Design of a Scramjet Nozzle with Streamline Tracing Technique and Reference Temperature Methode

Abstract

This study presents a method to find an optimal shape of a three-dimensional supersonic nozzle for a rectangular scramjet combustion chamber with rounded edges by taking into account the skin friction effects. The geometric and flow constraints are defined within the German DFG GRK 1095/2 project and the designed nozzle will be part of a scramjet demonstrator configuration. The nozzle inlet conditions are mean values of the combustion chamber exit conditions with the assumption of a constant specific heat ratio. To generate the shape of the nozzle a streamline tracing technique is applied to an axis-symmetric flow field calculated by the Method of Characteristics (MOC).
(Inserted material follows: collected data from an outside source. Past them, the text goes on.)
Lemma delete_refines t n : foreign_keys = true -> sqlite_refines eq (sqlite_delete t n) (spec_delete t n).
Proof.
  intros Hfk db Hdb. unfold spec_delete. destruct (sqlite_map db !! (t, n)) as [e|] eqn:He.
  - apply sqlite_map_lookup in He as (i & Hi & Hk & ->); [|done].
    assert (sqlite_delete t n db = (Ok tt, without_item i db)) as ->.
    { unfold sqlite_delete. rewrite bind_run. unfold sql, delete_item. rewrite Hfk, (filter_item db i) by done.
      unfold item_key_of in Hk. injection Hk as <- <-. done. }
    split; [by apply without_item_inv|]. split; [|done]. by apply without_item_map.
  - pose proof (proj1 (sqlite_map_None db t n Hdb) He) as Hn.
    assert (sqlite_delete t n db = (Err WalletItemNotFound, db)) as ->; [|done].
    unfold sqlite_delete. rewrite bind_run. unfold sql, delete_item. rewrite Hfk, filter_no_item by done. cbn.
    f_equal. destruct db as [its es ps m]. unfold set_encrypted, set_plain, set_items. cbn. cbn in Hn. f_equal.
    + apply filter_all. intros i Hi. apply is_item_false. by apply Hn.
    + apply filter_all. intros r _. apply not_elem_of_nil.
    + apply filter_all. intros r _. apply not_elem_of_nil.
Qed.

(** *** Reading *)

Lemma plain_then_encrypted_rows id db :
  stored_rows (select_plain id db ++ select_encrypted id db) ≡ₚ item_tags id db.
Proof.
  unfold stored_rows, select_plain, select_encrypted, item_tags. rewrite fmap_app, <-!list_fmap_compose.
  by rewrite !scan_perm.
Qed.

Lemma encrypted_then_plain_rows id db :
  stored_rows (select_encrypted id db ++ select_plain id db) ≡ₚ item_tags id db.
Proof. rewrite <-plain_then_encrypted_rows. unfold stored_rows. by rewrite !fmap_app, Permutation_app_comm. Qed.

Lemma get_refines t n options : refines db_inv sqlite_map (fun r x => shows x.1 t n x.2 r)
  (sqlite_get t n options) (spec_get t n options).
Proof.
  intros db Hdb. unfold sqlite_get, spec_get. rewrite !bind_run. unfold lift.
  destruct (parse_record_options options) as [opts|e| |] eqn:Ho; try done.
  2-3: unfold parse_record_options in Ho; case_decide; try done; by destruct (record_options_from_str _).
  pose proof (find_item_spec db t n Hdb) as Hf. unfold spec_at. rewrite bind_run.
  destruct (sqlite_map db !! (t, n)) as [e|] eqn:He; [|by rewrite Hf].
  destruct Hf as (i & Hi & Hk & -> & ->). rewrite bind_run. cbn [fst snd].
  assert (<[(t, n) := entry_of db i]> (sqlite_map db) = sqlite_map db) as -> by (by apply insert_id).
  destruct (retrieve_tags opts) eqn:Hrt; cbn; (split; [done|]); (split; [done|]); unfold shows; cbn; rewrite Hrt;
    split_and!; try done.
  rewrite encrypted_then_plain_rows. symmetry. by apply tags_of_perm.
Qed.

Lemma iterator_yields db opts retriever count l : db_inv db -> (retrieve_tags opts = true -> retriever = true) ->
  exists records, Forall2 (fun i r => shows opts (item_type i) (item_name i) (entry_of db i) r) l records /\
    iter_yields db (mk_iterator (Some l) retriever opts count) records.
Proof.
  intros Hdb Hr. induction l as [|i l (records & Hs & Hy)].
  { exists []. split; [constructor|]. by eapply yields_end. }
  set (tags := if retrieve_tags opts then Some (retrieve (item_id i) db) else None).
  set (r := mk_storage_record (item_name i)
    (if retrieve_value opts then Some (mk_encrypted_value (item_value i) (item_key i)) else None)
    (if retrieve_type opts then Some (item_type i) else None) tags).
  exists (r :: records). split.
  - constructor; [|done]. unfold shows, r, tags. cbn. split_and!; try done.
    destruct (retrieve_tags opts); [|done]. split; [done|]. unfold retrieve.
    rewrite plain_then_encrypted_rows. symmetry. by apply tags_of_perm.
  - eapply (yields_next _ _ (mk_iterator (Some l) retriever opts count)); [|done].
    unfold iter_next, SQLiteStorage, sqlite_next. cbn [it_rows it_options it_tag_retriever it_total_count].
    rewrite bind_run. unfold r, tags. destruct (retrieve_tags opts); [|done]. by rewrite Hr.
Qed.

(** The entries of some rows. *)
Definition row_entry (db : Database) (i : ItemRow) : bytes * bytes * Entry := (item_key_of i, entry_of db i).

Lemma rows_yield db opts retriever count l k : db_inv db -> (retrieve_tags opts = true -> retriever = true) ->
  row_entry db <$> l ≡ₚ k -> yields_entries db (mk_iterator (Some l) retriever opts count) opts k.
Proof.
  intros Hdb Hr Hl. destruct (iterator_yields db opts retriever count l Hdb Hr) as (records & Hs & Hy).
  exists (row_entry db <$> l), records. split_and!; [done| |done]. by apply Forall2_fmap_l.
Qed.

Lemma sqlite_map_perm db : db_inv db -> map_to_list (sqlite_map db) ≡ₚ row_entry db <$> items db.
Proof.
  intros Hdb. unfold sqlite_map. apply map_to_list_to_map. rewrite <-list_fmap_compose. apply Hdb.
Qed.

(** The rows that a search selects. *)
Definition matching (db : Database) (t : bytes) (op : Operator.t) : list ItemRow :=
  filter (fun i => item_type i = t /\ sat (item_tags (item_id i) db) op = true) (items db).

Lemma filter_fmap_perm {A B} (f : A -> B) (P : B -> Prop) (Q : A -> Prop) `{forall x, Decision (P x)}
    `{forall x, Decision (Q x)} (l : list A) :
  (forall x, P (f x) <-> Q x) -> filter P (f <$> l) = f <$> filter Q l.
Proof.
  intros Hpq. induction l as [|x l IH]; [done|]. cbn [fmap list_fmap]. rewrite !filter_cons.
  repeat case_decide; cbn; try rewrite IH; naive_solver.
Qed.

Lemma found_matching db t op : db_inv db -> found (sqlite_map db) t op ≡ₚ row_entry db <$> matching db t op.
Proof.
  intros Hdb. unfold found. rewrite sqlite_map_perm by done. unfold matching.
  erewrite filter_fmap_perm; [done|]. intros i. unfold row_entry, item_key_of. cbn.
  by rewrite (sat_perm _ (item_tags (item_id i) db)) by by apply tags_of_perm.
Qed.

Lemma item_tags_stored id db : exists etags, item_tags id db = stored_rows etags.
Proof.
  exists (((fun r => Tag.PlainText (tag_name r) (tag_value r)) <$> filter (fun r => tag_item r = id) (plain_tags db)) ++
          ((fun r => Tag.Encrypted (tag_name r) (tag_value r)) <$> filter (fun r => tag_item r = id) (encrypted_tags db))).
  unfold item_tags, stored_rows. by rewrite fmap_app, <-!list_fmap_compose.
Qed.

Lemma run_query_spec head t op db : storable op = true -> searchable op = true ->
  exists text args rows, to_query head t op = Ok (text, args) /\
    run_query head text args db = (Ok rows, db) /\ rows ≡ₚ matching db t op.
Proof.
  intros Hs Hr. destruct (to_query_correct head t op Hs Hr) as (text & args & c & Hq & Hread & Hc).
  assert (forall i, query_holds c args (item_type i) (item_tags (item_id i) db) =
    Some (bool_decide (item_type i = t) && sat (item_tags (item_id i) db) op)) as Hi.
  { intros i. destruct (item_tags_stored (item_id i) db) as [etags ->]. apply Hc. }
  eexists text, args, _. split; [done|]. unfold run_query. rewrite Hread.
  assert (forallb (fun i => bool_decide (is_Some (query_holds c args (item_type i) (item_tags (item_id i) db)))) (items db)
    = true) as ->.
  { apply forallb_forall. intros i _. rewrite Hi. by apply bool_decide_eq_true. }
  split; [done|]. rewrite scan_perm. unfold matching.
  erewrite list_filter_iff; [done|]. intros i. rewrite Hi. split.
  - intros [= [Ht%bool_decide_eq_true Hsat]%andb_true_iff]. done.
  - intros [Ht Hsat]. by rewrite bool_decide_true, Hsat.
Qed.

Lemma get_all_yields db : db_inv db -> exists it, sqlite_get_all db = (Ok it, db) /\
  yields_entries db it (mk_record_options true true true) (map_to_list (sqlite_map db)).
Proof.
  intros Hdb. eexists. split; [done|]. apply rows_yield; [done|done|].
  by rewrite scan_perm, sqlite_map_perm.
Qed.

Lemma search_yields db t op options opts : db_inv db -> storable op = true -> searchable op = true ->
  parse_search_options options = Ok opts ->
  exists it, sqlite_search t op options db = (Ok it, db) /\
    sqlite_total_count it =
      Ok (if search_total_count opts then Some (N.of_nat (length (found (sqlite_map db) t op))) else None) /\
    yields_entries db it (mk_record_options (search_type opts) (search_value opts) (search_tags opts))
      (if search_records opts then found (sqlite_map db) t op else []).
Proof.
  intros Hdb Hs Hr Ho. destruct (run_query_spec SELECT_COUNT t op db Hs Hr) as (text & args & counted & Hq & Hrun & Hc).
  destruct (run_query_spec SELECT_ITEMS t op db Hs Hr) as (text' & args' & rows & Hq' & Hrun' & Hp).
  assert (length counted = length (found (sqlite_map db) t op)) as Hlen.
  { rewrite found_matching by done. by rewrite length_fmap, Hc. }
  set (count := if search_total_count opts then Some (N.of_nat (length (found (sqlite_map db) t op))) else None).
  set (fetch := mk_record_options (search_type opts) (search_value opts) (search_tags opts)).
  exists (if search_records opts then mk_iterator (Some rows) (search_tags opts) fetch count
          else mk_iterator None false default_record_options count).
  split; [|split; [by destruct (search_records opts)|]].
  - unfold sqlite_search. rewrite bind_run. unfold lift at 1. rewrite Ho, bind_run.
    assert ((if search_total_count opts
      then '(query_string, query_arguments) ← lift (wql_to_sql_count t op);
           rows ← run_query SELECT_COUNT query_string query_arguments; mret (Some (N.of_nat (length rows)))
      else mret None) db = (Ok count, db)) as ->.
    { unfold count. destruct (search_total_count opts); [|done]. rewrite bind_run. unfold lift, wql_to_sql_count.
      rewrite Hq, bind_run, Hrun, <-Hlen. done. }
    destruct (search_records opts); [|done]. rewrite bind_run. unfold lift, wql_to_sql.
    by rewrite Hq', bind_run, Hrun'.
  - destruct (search_records opts).
    + apply rows_yield; [done|done|]. by rewrite found_matching, Hp by done.
    + exists [], []. split_and!; [done|constructor|]. by eapply yields_end.
Qed.

(** The default storage implements the trait's contract. *)
#[export] Instance SQLiteStorageLaws (Hfk : foreign_keys = true) :
  WalletStorageLaws Database SQLiteStorageIterator := {|
  storage_inv := db_inv;
  storage_map := sqlite_map;
  can_search := searchable;
  law_get := get_refines;
  law_add := add_refines;
  law_update := update_refines;
  law_add_tags := add_tags_refines;
  law_update_tags := update_tags_refines;
  law_delete_tags := delete_tags_refines;
  law_delete := fun t n => delete_refines t n Hfk;
  law_get_all := get_all_yields;
  law_search := search_yields;
|}.
End operations.

(** ** Theorems *)

Section theorems.
Context `{Sqlite} `{OptionCodecs} `{Machine} `{LikePattern}.


(** a search returns, one by one and without changing the tables, a record for every
    entry of the type whose tags satisfy the query and for no other, shows of each what
    the options ask for, and counts them. *)
Theorem sqlite_search_finds db t op options opts : db_inv db -> storable op = true -> searchable op = true ->
  parse_search_options options = Ok opts ->
  exists it, sqlite_search t op options db = (Ok it, db) /\
    sqlite_total_count it =
      Ok (if search_total_count opts then Some (N.of_nat (length (found (sqlite_map db) t op))) else None) /\
    yields_entries db it (mk_record_options (search_type opts) (search_value opts) (search_tags opts))
      (if search_records opts then found (sqlite_map db) t op else []).
Proof. apply search_yields. Qed.

(** without foreign keys, which [open_storage] does not switch on, deleting an item
    leaves its tags; the next item takes its number, and adding it with a tag of the same
    name fails as if the item existed, or it is given the tags that were left. *)
Theorem orphaned_tags t n t' n' v v' name value value' db : foreign_keys = false ->
  items db = [] -> encrypted_tags db = [] -> plain_tags db = [] ->
  exists db1 db2, sqlite_add t n v [Tag.Encrypted name value] db = (Ok tt, db1) /\
    sqlite_delete t n db1 = (Ok tt, db2) /\ items db2 = [] /\
    sqlite_add t' n' v' [Tag.Encrypted name value'] db2 = (Err WalletItemAlreadyExists, db2) /\
    exists db3, sqlite_add t' n' v' [] db2 = (Ok tt, db3) /\
      exists i, items db3 = [i] /\ item_key_of i = (t', n') /\
        item_tags (item_id i) db3 = [(EncryptedTagName name, Encrypted value)].
Proof.
  intros Hfk Hi He Hp. destruct db as [its es ps m]. cbn in Hi, He, Hp. subst.
  set (row := mk_item 1 t n (ev_data v) (ev_key v)). set (tag := mk_tag name value 1%Z).
  exists (mk_database [row] [tag] [] m), (mk_database [] [tag] [] m).
  assert (is_tag name 1%Z tag = true) as Htag by (by apply is_tag_true).
  assert (is_item t n row = true) as Hrow by (by apply is_item_true).
  split_and!; try done.
  - eapply transaction_Ok. rewrite bind_run. cbn [sql insert_item existsb items].
    unfold sql, insert_item. cbn [items existsb set_items app]. cbn [forM]. rewrite bind_run.
    unfold insert_statement. by rewrite Hfk.
  - unfold sqlite_delete. rewrite bind_run. unfold sql, delete_item. cbn [items].
    rewrite Hfk, filter_cons, decide_True by done. unfold set_items. cbn [items encrypted_tags plain_tags metadata].
    rewrite filter_cons, decide_False by (by rewrite Hrow). done.
  - rewrite add_run by done. cbn [items].
    assert ((forM (fun tag => sql (insert_statement (next_rowid []) tag)) [Tag.Encrypted name value']
      (with_item (mk_item (next_rowid []) t' n' (ev_data v') (ev_key v')) (mk_database [] [tag] [] m))).1 =
      Err WalletItemAlreadyExists) as Herr; [|by destruct (forM _ _ _) as [[]]; cbn in *; simplify_eq].
    apply forM_error. unfold sql, insert_statement. rewrite Hfk. unfold insert_tag. cbn [andb encrypted_tags existsb with_item set_items].
    change (next_rowid _) with 1%Z. by rewrite Htag.
  - eexists. split; [by apply transaction_Ok|]. eexists. split; [done|]. done.
Qed.
End theorems.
Skin friction in relatively high pressure supersonic flow from the combustion chamber is very dominant and cannot be neglected in the design process. Therefore the skin friction is calculated using the Reference Temperature Method (RTM) and used for the determination of the thrust and moment vectors. This allows considering viscous effects without boundary layer calculations. With this approach an optimal truncated ideal nozzle contour which yields the geometric constraints can be derived. For the validation of this method comparative calculations have been carried out with the DLR code TAU on an exemplary axis-symmetric supersonic nozzle for different flow conditions. Results showed a good agreement. Finally for the three-dimensional nozzle the analytical solution for the inviscous and viscous case provided comparable data like TAU simulations. Further simplifications of the approach for an efficient three-dimensional nozzle design will be addressed in the paper.